As for the tidings that is here, I trust to God it shall be very good.  On Thursday my lady Croke came to Stepney and brought with her Master Brinkley to see Betson, and in faith he was a very sick man; and ere he departed he gave him plasters to his head, to his stomach and to his belly, [so] that he all that night was in a quiet rest.  And he came to him again on Friday ... and he was well amended and so said all the people that were about him.  Notwithstanding he will not determine him whether he shall live or die as yet, but he may keep him alive till Tuesday noon, he will undertake him.  The cause that I write to you now rather was because I had no certainty.  Sir, there hath been many special labours and secret i-made, sithen mistress Jane and I were come, to the contrary disposition that we come for.  I cannot write the plain[nes]s of them as yet, for my mistress Betson attendeth, all things and counsels laid apart, to abide and trust in your good fatherhood and in my lady, and furthermore if he depart the world, ye shall hear tidings of her in as goodly haste as we may purvey for her.  And whether he die or live, it is necessary and behoveful that mistress Jane depart not from her into [i.e. until] such time as the certainty be knowen, for in truth divers folks, which ye shall know hereafter and my lady, both thus hath and would exhort her to a contrarier disposition, had not we been here by time.  And mistress Jane is worthy of much thank.[29]
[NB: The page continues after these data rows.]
(** * Presentation-surface negotiation of the Vulkan tutorial fragments

    A shallow embedding of the decision logic of
    [src/Presentation/swap_chain.cpp]: queue family resolution
    ([findQueueFamilies]), the device suitability predicate
    ([isDeviceSuitable]), the three swap chain selections
    ([chooseSwapSurfaceFormat], [chooseSwapPresentMode], [chooseSwapExtent])
    and the population of the create-info structure in [createSwapChain].

    Conventions.
    - A [uint32_t] is a [Z] in [0, 2^32); arithmetic on it is written with
      its reduction modulo [2^32] ([u32]).  An [int] is a [Z]; the
      conversion of an [int] to [uint32_t] is [u32] as well.
    - What the driver answers for a physical device and the window surface
      is data of the model ([VkPhysicalDevice]); the calls that only read it
      become projections.
    - A C++ function that can throw, or whose control can reach the end of
      a value-returning body, yields a [result]. *)

From Stdlib Require Import ZArith List String Lia.
From Stdlib Require QArith.
From stdpp Require Import base decidable option list strings gmap.

Open Scope string_scope.
Open Scope Z_scope.

(** ** Machine integers *)

Definition UINT32_MAX : Z := 4294967295.

(** Conversion to [uint32_t] (and wrap-around of [uint32_t] arithmetic). *)
Definition u32 (z : Z) : Z := z mod 4294967296.

(** ** Results of C++ calls *)

Inductive exception : Type :=
  | runtime_error (what : string)
  | bad_optional_access.

(** [Return a]: the call returned [a].  [Throw e]: it left by exception [e].
    [NoReturn]: control reached the closing end of a value-returning
    function without a [return] statement, so no value is defined. *)
Inductive result (A : Type) : Type :=
  | Return (a : A)
  | Throw (e : exception)
  | NoReturn.

Arguments Return {A} a.
Arguments Throw {A} e.
Arguments NoReturn {A}.
(** X14.  With the model loaded, the script run as the main program asks
    once for a path and runs [process_file] on the line as typed, nothing
    stripped or changed; what [process_file] does and how it ends is what the
    script does and how it ends.  When [input] raises, nothing is processed.
    Loaded as a module, the script still loads the model but neither asks nor
    processes. *)
Theorem X14_script_processes_the_line_typed (env : Env) (host : Script.Host) :
  Script.loads host ->
  (forall line,
      Script.typed host = inr line ->
      Script.script env host true
      = (Script.startup_steps
           ++ Script.Input "Enter image/video file path: "
           :: map Script.Did (emitted (process_file env line) Script.loading_output),
         outcome (process_file env line) Script.loading_output))
  /\ (forall e,
        Script.typed host = inl e ->
        Script.script env host true
        = (Script.startup_steps
             ++ [Script.Input "Enter image/video file path: "], inl e))
  /\ Script.script env host false = (Script.startup_steps, inr tt).
Proof.
  unfold Script.loads. destruct host as [c p m line]. cbn.
  intros [-> [-> ->]].
  unfold Script.script, Script.module_body, Script.main_block, Script.attempt,
    Script.say, Script.run, Script.wbind, emitted, outcome. cbn.
  split; [| split].
  - intros l ->. destruct (process_file env l Script.loading_output). reflexivity.
  - intros e ->. reflexivity.
  - reflexivity.
Qed.
(** The run is started in [/proj/sub/], below the root directory;
    [a.py] is imported from, [sub/a.py] is not. *)
Definition main_a : module_ast :=
  Module_ [Ast.ImportFrom (Some "a") [Ast.Alias "x" None]].
Definition print_module : module_ast :=
  Module_ [Ast.Expr (Ast.Call (Ast.Name "print") [Ast.Constant (CInt 1)] [])].
Definition env_sub : Env :=
  mk_env "/proj/sub/"
    [("from a import x", main_a); ("def q(): pass", plain_module);
     ("print(1)", print_module)].
Definition fs_sub : FS :=
  mk_fs [("/proj/main.py", Some "from a import x");
         ("/proj/a.py", Some "def q(): pass");
         ("/proj/sub/a.py", Some "print(1)")]
    ["/proj"; "/proj/sub"].
Definition walk_sub : list (string * list string * list string) :=
  [("/proj", ["sub"], ["a.py"; "main.py"]); ("/proj/sub", [], ["a.py"])].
However, all the schemings were premature, for Betson happily recovered.  On October 10 the ‘prentice’ Henham writes:  ’My master Betson is right well amended, blessed be Jesus, and he is past all doubts of sickness and he takes the sustenance right well, and as for physicians, there come none unto him, for he hath no need of them.’[30] But another death was at hand to break the close association between Thomas Betson and the Stonors, for at the end of the year the kind, extravagant, affectionate Dame Elizabeth died.  It is a surprising fact that her death seems to have brought to a close the business partnership between her husband and her son-in-law.  Henceforth the only references to Thomas Betson in the Stonor papers are occasional notes of his debts to Stonor:  doubtless he had bought Sir William’s share in their joint business.  On March 10, 1480, he acknowledged obligations of L2,835 9s. 0d. to Stonor, and in 1482 he still owed L1,200.[31] It is impossible to guess why the relationship, which was an affectionate personal friendship as well as a business tie, should have come to such a sudden end.  As the editor of the Stonor Letters remarks, ’The sincerity and honesty of Betson’s character as revealed in his letters, forbids one to suppose that he was to blame.’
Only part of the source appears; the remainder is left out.